AVR32 is a new high-performance 32-bit RISC microprocessor core, designed for
cost-sensitive embedded applications, with particular emphasis on low power
consumption and high code density. The AVR32 architecture is not binary
compatible with earlier 8-bit AVR architectures.
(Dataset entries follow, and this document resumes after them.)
Definition validate_const (c : ArgCommon) (val : Z) (t : Typ) : check () :=
  let isdef := bool_decide (const_default t = Some val) in
  let out := bool_decide (arg_dir c = DirOut) in
  let rest := guard! negb (out && match t with LenType _ _ _ _ => false | _ => negb isdef end) else OutputNotDefault; pass () in
  match t with
  | IntType _ _ _ _ _ => guard! negb (out && negb isdef) else OutInt; rest
  | ProcType _ _ per => guard! negb (bool_decide (per ≤ val) && negb isdef) else BadProc; rest
  | CsumType _ _ _ _ => guard! bool_decide (val = 0) else BadCsum; rest
  | ConstType _ _ _ | FlagsType _ _ _ | LenType _ _ _ _ => rest
  | _ => fail ConstBadType
  end.
(** The users of a result argument. *)
Fixpoint validate_uses (i : argid) (l : list argid) (uses : gmap argid argid) : check (gmap argid argid) :=
  match l with
  | [] => pass uses
  | u :: l =>
      o ⇠ lift (object mem u);
      guard! bool_decide (res_Res o = Some i) else BrokenUse;
      validate_uses i l (<[u := i]> uses)
  end.
Definition validate_result (r : ResultArg) (t : Typ) (ctx : validCtx) : check validCtx :=
  match t with
  | ResourceType _ _ d =>
      us ⇠ validate_uses (rid r) (elements (uses r)) (vc_uses ctx);
      let out := bool_decide (arg_dir (res_common r) = DirOut) && bool_decide (res_Val r ≠ 0) in
      bad ⇠ (if out then def ⇠ lift (ResourceDefault d); pass (bool_decide (res_Val r ≠ def)) else pass false);
      guard! negb bad else OutResource;
      u ⇠ match res_Res r with
          | None => pass ()
          | Some x =>
              guard! bool_decide (x ∈ vc_args ctx) else OutOfTreeResult;
              o ⇠ lift (object mem x);
              guard! bool_decide (rid r ∈ uses o) else BrokenLink;
              pass ()
          end;
      guard! negb (bool_decide (arg_dir (res_common r) = DirIn) && bool_decide (uses r ≠ ∅)) else InResultUsed;
      size ⇠ (if decide (uses r ≠ ∅) then lift (ArgSize typeRefs (AResult r)) else pass 0);
      guard! bool_decide (size ≤ 8) else ResultTooBig;
      pass (mkValidCtx (vc_args ctx) us)
  | _ => fail ResultBadType
  end.
Definition validate_data (a : Arg) (c : ArgCommon) (data : list Z) (t : Typ) : check () :=
  match t with
  | BufferType tc kind _ _ _ _ _ =>
      guard! negb (bool_decide (arg_dir c = DirOut) && bool_decide (data ≠ [])) else OutputData;
      size ⇠ lift (ArgSize typeRefs a);
      fixed ⇠ (if Varlen t then pass size else lift (TSize t));
      guard! bool_decide (fixed = size) else WrongDataSize;
      match kind with
      | BufferString => guard! negb (bool_decide (TypeSize tc ≠ 0) && bool_decide (size ≠ TypeSize tc)) else WrongStringSize; pass ()
      | BufferFilename => guard! negb (negb unsafe && escapingFilename data) else EscapingFilename; pass ()
      | _ => pass ()
      end
  | _ => fail DataBadType
  end.
Definition validate_address (address vma : Z) (res : option Arg) : check () :=
  if IsSpecial address vma res then
    guard! bool_decide (u64 (- address) < len (SpecialPointers target)) else BadSpecialPointer; pass ()
  else
    let maxMem := NumPages target *u PageSize target in
    size ⇠ match res with Some r => if decide (vma = 0) then lift (ArgSize typeRefs r) else pass vma | None => pass vma end;
    let addr := if unsafe then address +u PageSize target else address in
    let maxMem := if unsafe then maxMem +u (2 *u PageSize target) else maxMem in
    guard! negb (bool_decide (maxMem ≤ addr) || bool_decide (maxMem < addr +u size)) else BadAddress;
    pass ().

Section call.
(** The attribute of the current call. *)
Context (noSquash : bool).

(** What is checked before an argument is entered; the direction for it. *)
Definition enter_arg (a : Arg) (typ : Ref) (dir : Dir) (ctx : validCtx) : check (Typ * Dir * validCtx) :=
  guard! negb (bool_decide (aid a ∈ vc_args ctx)) else RepeatedArg;
  t ⇠ lift (TypeOf typeRefs a);
  want ⇠ lift (index typeRefs typ);
  let dir := match want with PtrType _ _ _ _ => DirIn | _ => dir end in
  guard! negb (bool_decide (ADir a ≠ dir) && bool_decide (dir ≠ DirInOut)) else WrongDir;
  guard! isAnyPtr any t || bool_decide (ref (common a) = typ) else BadArgType;
  guard! negb (noSquash && isAnyPtr any t) else AnyForNoSquash;
  pass (t, dir, mkValidCtx ({[aid a]} ∪ vc_args ctx) (vc_uses ctx)).
Fixpoint validateArg (a : Arg) (typ : Ref) (dir : Dir) (ctx : validCtx) : check validCtx :=
  entered ⇠ enter_arg a typ dir ctx;
  let '(t, dir, ctx) := entered in
  match a with
  | ConstArg c v => u ⇠ validate_const c v t; pass ctx
  | AResult r => validate_result r t ctx
  | DataArg c data _ => u ⇠ validate_data a c data t; pass ctx
  | GroupArg c inner =>
      match t with
      | StructType _ fields _ _ =>
          guard! bool_decide (length inner = length fields) else WrongFieldCount;
          (fix go (l : list Arg) (fields : list Field) (ctx : validCtx) : check validCtx :=
             match l, fields with
             | x :: l, f :: fields => ctx ⇠ validateArg x (FieldType f) (FieldDir f dir) ctx; go l fields ctx
             | _, _ => pass ctx
             end) inner fields ctx
      | ArrayType _ elem kind lo hi =>
          guard! negb (match kind with ArrayRangeLen => bool_decide (lo = hi) && bool_decide (len inner ≠ lo) | ArrayRandLen => false end) else WrongElemCount;
          (fix go (l : list Arg) (ctx : validCtx) : check validCtx :=
             match l with
             | x :: l => ctx ⇠ validateArg x elem dir ctx; go l ctx
             | [] => pass ctx
             end) inner ctx
      | _ => fail GroupBadType
      end
  | UnionArg c o idx transient =>
      match t with
      | UnionType _ fields =>
          guard! bool_decide (0 ≤ idx < len fields) else BadUnionIndex;
          guard! negb (transient && negb ignoreTransient) else TransientUnion;
          f ⇠ lift (index fields idx);
          validateArg o (FieldType f) (FieldDir f dir) ctx
      | _ => fail UnionBadType
      end
  | PointerArg c address vma res =>
      ctx ⇠ match t with
            | VmaType _ _ _ => match res with Some _ => fail VmaWithData | None => pass ctx end
            | PtrType _ elem elemDir _ =>
                ctx ⇠ match res with Some r => validateArg r elem elemDir ctx | None => pass ctx end;
                guard! bool_decide (vma = 0) else PointerWithSize;
                guard! bool_decide (ADir a ≠ DirOut) else OutPointer;
                pass ctx
            | _ => fail PointerBadType
            end;
      u ⇠ validate_address address vma res;
      pass ctx
  end.
Fixpoint validate_args (l : list Arg) (fields : list Field) (ctx : validCtx) : check validCtx :=
  match l, fields with
  | x :: l, f :: fields => ctx ⇠ validateArg x (FieldType f) DirIn ctx; validate_args l fields ctx
  | _, _ => pass ctx
  end.
Definition validateRet (m : Syscall) (c : Call) (ctx : validCtx) : check validCtx :=
  match SysRet m, CRet c with
  | None, Some _ => fail RetWithoutType
  | None, None => pass ctx
  | Some _, None => fail RetAbsent
  | Some typ, Some r =>
      guard! bool_decide (res_Res r = None) && bool_decide (res_Val r = 0) && bool_decide (OpDiv r = 0) && bool_decide (OpAdd r = 0) else RetNotEmpty;
      validateArg (AResult r) typ DirOut ctx
  end.
End call.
The AVR32 architecture, including the instruction set, is described by the
AVR32 Architecture Manual, available from
http://www.atmel.com/dyn/resources/prod_documents/doc32000.pdf
The Atmel AT32AP7000 is the first CPU implementing the AVR32 architecture. It
features a 7-stage pipeline, 16KB instruction and data caches and a full
Memory Management Unit. It also comes with a large set of integrated
peripherals, many of which are shared with the AT91 ARM-based controllers from
Atmel.
Full data sheet is available from
http://www.atmel.com/dyn/resources/prod_documents/doc32003.pdf
while the CPU core implementation including caches and MMU is documented by
the AVR32 AP Technical Reference, available from
http://www.atmel.com/dyn/resources/prod_documents/doc32001.pdf
Information about the AT32STK1000 development board can be found at
http://www.atmel.com/dyn/products/tools_card.asp?tool_id=3918
including a BSP CD image with an earlier version of this patch, development
tools (binaries and source/patches) and a root filesystem image suitable for
booting from SD card.
Alternatively, there's a preliminary "getting started" guide available at
http://avr32linux.org/twiki/bin/view/Main/GettingStarted which provides links
to the sources and patches you will need in order to set up a cross-compiling
environment for avr32-linux.
This patch, as well as the other patches included with the BSP and the
toolchain patches, is actively supported by Atmel Corporation.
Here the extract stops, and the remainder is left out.